AN APPETITE FOR VIOLETS by Martine Bailey
Martine Bailey’s first novel is a tour de force set in eighteenth-century Europe. Its heroine is plain-talking Biddy, an under-cook at an English mansion. We are brought into her world through a cookery journal named ‘The Cook’s Jewel’, full of recipes jotted down through the years by a succession of women. When a new mistress arrives at the house, Biddy is soon drawn into intrigue and the heart of a mystery, the roots of which are not fully revealed until the very end of the book. There are many other interesting characters in this story, some of whom contribute their own perspectives, through letters and viewpoint; in particular, a slave renamed Loveday from Batavia (present day Indonesia), whose memories of his homeland were particularly fascinating to this reader. This novel is about rulers and the ruled, cookery and the emergence of restaurants, sugar-craft, slavery, all kinds of love and companionship and also a great mystery story. The writing itself is beautifully fluent and quirky in its use of eighteenth-century parlance, yet this latter element was used charmingly and never overdone. It’s full of twists and turns with marvellous moments of drama and some super revelations I never saw coming! I’d recommend this novel to anyone wanting an insight into the period and a jolly good read with satisfying and very real depths.

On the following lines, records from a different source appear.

Definition set_currentTurnPlayerId (v : string) (x : GameSession) : GameSession :=
  mkGameSession (game_id x) (game_name x) (phase x) (players x) (hostId x) (currentCombo x) v (turnTimer x) (turnDuration x) (usedWords x) (comboChangePerRound x) (roundStartPlayerId x) (failedCombos x) (tickInterval x) (turnStartTime x) (comboCalls x) (sent x).

Definition set_turnTimer (v : Q) (x : GameSession) : GameSession :=
  mkGameSession (game_id x) (game_name x) (phase x) (players x) (hostId x) (currentCombo x) (currentTurnPlayerId x) v (turnDuration x) (usedWords x) (comboChangePerRound x) (roundStartPlayerId x) (failedCombos x) (tickInterval x) (turnStartTime x) (comboCalls x) (sent x).

Definition set_usedWords (v : JsSet.t) (x : GameSession) : GameSession :=
  mkGameSession (game_id x) (game_name x) (phase x) (players x) (hostId x) (currentCombo x) (currentTurnPlayerId x) (turnTimer x) (turnDuration x) v (comboChangePerRound x) (roundStartPlayerId x) (failedCombos x) (tickInterval x) (turnStartTime x) (comboCalls x) (sent x).

Definition set_comboChangePerRound (v : bool) (x : GameSession) : GameSession :=
  mkGameSession (game_id x) (game_name x) (phase x) (players x) (hostId x) (currentCombo x) (currentTurnPlayerId x) (turnTimer x) (turnDuration x) (usedWords x) v (roundStartPlayerId x) (failedCombos x) (tickInterval x) (turnStartTime x) (comboCalls x) (sent x).

Definition set_roundStartPlayerId (v : string) (x : GameSession) : GameSession :=
  mkGameSession (game_id x) (game_name x) (phase x) (players x) (hostId x) (currentCombo x) (currentTurnPlayerId x) (turnTimer x) (turnDuration x) (usedWords x) (comboChangePerRound x) v (failedCombos x) (tickInterval x) (turnStartTime x) (comboCalls x) (sent x).

Definition set_failedCombos (v : JsSet.t) (x : GameSession) : GameSession :=
  mkGameSession (game_id x) (game_name x) (phase x) (players x) (hostId x) (currentCombo x) (currentTurnPlayerId x) (turnTimer x) (turnDuration x) (usedWords x) (comboChangePerRound x) (roundStartPlayerId x) v (tickInterval x) (turnStartTime x) (comboCalls x) (sent x).

Definition set_tickInterval (v : bool) (x : GameSession) : GameSession :=
  mkGameSession (game_id x) (game_name x) (phase x) (players x) (hostId x) (currentCombo x) (currentTurnPlayerId x) (turnTimer x) (turnDuration x) (usedWords x) (comboChangePerRound x) (roundStartPlayerId x) (failedCombos x) v (turnStartTime x) (comboCalls x) (sent x).

Definition set_turnStartTime (v : Z) (x : GameSession) : GameSession :=
  mkGameSession (game_id x) (game_name x) (phase x) (players x) (hostId x) (currentCombo x) (currentTurnPlayerId x) (turnTimer x) (turnDuration x) (usedWords x) (comboChangePerRound x) (roundStartPlayerId x) (failedCombos x) (tickInterval x) v (comboCalls x) (sent x).

Definition set_comboCalls (v : nat) (x : GameSession) : GameSession :=
  mkGameSession (game_id x) (game_name x) (phase x) (players x) (hostId x) (currentCombo x) (currentTurnPlayerId x) (turnTimer x) (turnDuration x) (usedWords x) (comboChangePerRound x) (roundStartPlayerId x) (failedCombos x) (tickInterval x) (turnStartTime x) v (sent x).

Definition set_sent (v : list Send) (x : GameSession) : GameSession :=
  mkGameSession (game_id x) (game_name x) (phase x) (players x) (hostId x) (currentCombo x) (currentTurnPlayerId x) (turnTimer x) (turnDuration x) (usedWords x) (comboChangePerRound x) (roundStartPlayerId x) (failedCombos x) (tickInterval x) (turnStartTime x) (comboCalls x) v.

(** ** messages.ts *)

(** [broadcastToGame]: one send per stored player whose socket is open, in
    iteration order. *)
Definition broadcastToGame (players0 : JsMap.t Player) (message : ServerMessage)
  : list Send :=
  map (fun p => (ws p, message))
      (filter (fun p => Nat.eqb (readyState (ws p)) WebSocket_OPEN)
              (JsMap.values players0)).

(** ** game-session.ts *)

Section Session.

Variable E : Env.

(** [new GameSession(id, name, hostId)] *)
Definition newGameSession (id0 name0 hostId0 : string) : GameSession :=
  mkGameSession id0 name0 LOBBY [] hostId0 ""%string ""%string
    DEFAULT_TURN_DURATION DEFAULT_TURN_DURATION [] true ""%string [] false 0%Z
    0%nat [].

Definition playerCount (s : GameSession) : nat := JsMap.size (players s).

Definition toPlayerInfo (p : Player) : PlayerInfo :=
  mkPlayerInfo (id p) (name p) (state p) (lives p) (score p) (isHost p)
    (currentInput p).

Definition getPlayersInfo (s : GameSession) : list PlayerInfo :=
  map toPlayerInfo (JsMap.values (players s)).

(** [broadcastToGame(this.state.players, message)] *)
Definition broadcast (message : ServerMessage) (s : GameSession) : GameSession :=
  set_sent (sent s ++ broadcastToGame (players s) message) s.

Definition broadcastPlayerList (s : GameSession) : GameSession :=
  broadcast (MsgPLAYER_LIST (getPlayersInfo s) (hostId s)) s.

Definition isEmpty (s : GameSession) : bool := Nat.eqb (JsMap.size (players s)) 0.

Definition getPlayer (playerId : string) (s : GameSession) : option Player :=
  JsMap.get playerId (players s).

(** The method [isHost(playerId)] of the class; [isHost] is the field of
    [Player] here. *)
Definition isHostOf (playerId : string) (s : GameSession) : bool :=
  String.eqb (hostId s) playerId.

(** In-place mutation of the player object stored under [k]. *)
Definition modifyPlayer (k : string) (f : Player -> Player) (s : GameSession)
  : GameSession :=
  set_players (JsMap.modify k f (players s)) s.

Definition addPlayer (id0 name0 : string) (ws0 : WebSocket) (s : GameSession)
  : option Player * GameSession :=
  if MAX_PLAYERS <=? JsMap.size (players s) then (None, s)
  else if negb (GamePhase_eqb (phase s) LOBBY) then (None, s)
  else
    let isHost0 := Nat.eqb (JsMap.size (players s)) 0 in
    let player := createPlayer id0 name0 ws0 isHost0 in
    let s1 := set_players (JsMap.set id0 player (players s)) s in
    let s2 := if isHost0 then set_hostId id0 s1 else s1 in
    (Some player, s2).

Definition stopTurnTimer (s : GameSession) : GameSession :=
  if tickInterval s then set_tickInterval false s else s.

Definition startTurnTimer (now : Z) (s : GameSession) : GameSession :=
  let s1 := stopTurnTimer s in
  let s2 := set_turnStartTime now s1 in
  let s3 := set_turnTimer (turnDuration s2) s2 in
  let s4 := broadcast (MsgTURN_START (currentTurnPlayerId s3) (turnDuration s3)) s3 in
  set_tickInterval true s4.

(** The branch of the scan of [advanceToNextPlayer] taken at the first
    key [nextPlayerId] whose player is ALIVE. *)
Definition selectNextPlayer (mayChangeCombo : bool) (nextPlayerId : string)
    (s : GameSession) : GameSession :=
  let s1 :=
    match JsMap.get (roundStartPlayerId s) (players s) with
    | Some roundStartPlayer =>
        if negb (PlayerState_eqb (state roundStartPlayer) ALIVE)
        then set_roundStartPlayerId nextPlayerId s else s
    | None => set_roundStartPlayerId nextPlayerId s
    end in
  let everyoneTriedCombo := String.eqb nextPlayerId (roundStartPlayerId s1) in
  let s2 :=
    if mayChangeCombo || everyoneTriedCombo then
      set_roundStartPlayerId nextPlayerId
        (set_comboCalls (S (comboCalls s1))
           (set_currentCombo (generateNewCombo E (comboCalls s1)) s1))
    else s1 in
  let s3 := set_currentTurnPlayerId nextPlayerId s2 in
  let s4 := set_turnTimer (turnDuration s3) s3 in
  modifyPlayer nextPlayerId (set_currentInput ""%string) s4.

(** The [while (attempts < playerIds.length)] loop; [remaining] is
    [playerIds.length - attempts]. *)
Fixpoint advanceLoop (mayChangeCombo : bool) (playerIds : list string)
    (remaining nextIndex : nat) (s : GameSession) : GameSession :=
  match remaining with
  | O => s
  | S remaining' =>
      let nextPlayerId := nth nextIndex playerIds ""%string in
      match JsMap.get nextPlayerId (players s) with
      | Some nextPlayer =>
          if PlayerState_eqb (state nextPlayer) ALIVE
          then selectNextPlayer mayChangeCombo nextPlayerId s
          else advanceLoop mayChangeCombo playerIds remaining'
                 ((nextIndex + 1) mod length playerIds) s
      | None =>
          advanceLoop mayChangeCombo playerIds remaining'
            ((nextIndex + 1) mod length playerIds) s
      end
  end.

Definition advanceToNextPlayer (mayChangeCombo : bool) (s : GameSession)
  : GameSession :=
  let playerIds := JsMap.keys (players s) in
  if Nat.eqb (length playerIds) 0 then s
  else
    let currentIndex := indexOf (currentTurnPlayerId s) playerIds in
    let nextIndex :=
      Z.to_nat ((currentIndex + 1) mod Z.of_nat (length playerIds)) in
    advanceLoop mayChangeCombo playerIds (length playerIds) nextIndex s.

Definition endGame (winnerId : option string) (s : GameSession) : GameSession :=
  let s1 := stopTurnTimer s in
  let s2 := set_phase GAME_OVER s1 in
  let failedCombosWithWords :=
    map (fun combo => (combo, getRandomWordsForCombo E combo 3)) (failedCombos s2) in
  broadcast (MsgGAME_OVER winnerId failedCombosWithWords) s2.

(** The loop of [checkWinCondition]: the number of ALIVE players and the
    last of them in iteration order. *)
Definition aliveCount (s : GameSession) : nat :=
  length (filter (fun p => PlayerState_eqb (state p) ALIVE) (JsMap.values (players s))).

Definition lastAlivePlayer (s : GameSession) : option Player :=
  last (map Some (filter (fun p => PlayerState_eqb (state p) ALIVE)
                         (JsMap.values (players s)))) None.

(** [lastAlivePlayer?.id || null]: the empty string is falsy. *)
Definition winnerOf (p : option Player) : option string :=
  match p with
  | Some q => if String.eqb (id q) ""%string then None else Some (id q)
  | None => None
  end.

MRS SINCLAIR’S SUITCASE by Louise Walters
This dual-narrative novel follows present-day Roberta – who works in a bookshop and finds letters and cards inside the old books – and 1940s Dorothy who meets a Polish pilot during the Battle of Britain. Secrets from the past resurface chapter by chapter as the relationship between Roberta and Dorothy is gradually revealed. The lives of these two women and the conflict between their inner feelings and the outer world – and for both, a reluctance to fully engage with that outer world, looking in from outside, always on the edge of things – are beautifully rendered by the writer. Traditional aspects of women’s lives – such as childbirth, relationships with parents, marriage, adultery, cookery and laundry – are explored in a sensitive and careful way, all the while the central mystery unfolding and drawing the reader onwards. I particularly enjoyed the scenes between Dorothy and Jan, her Polish pilot, which achieved a kind of timeless quality which I did not want to end and was eager to return to. I’m trying to avoid giving away any plot spoilers, but suffice to say there is a central scene recollected by Dorothy – told in flawless stream of consciousness – which was devastating and harrowing to read, brilliantly done – you’ll know what I mean when you get there. The characters will live on long in the memory, and the scenes in Dorothy’s kitchen and in the fields surrounding her farm are etched in my mind. A lovely book, touching and very moving.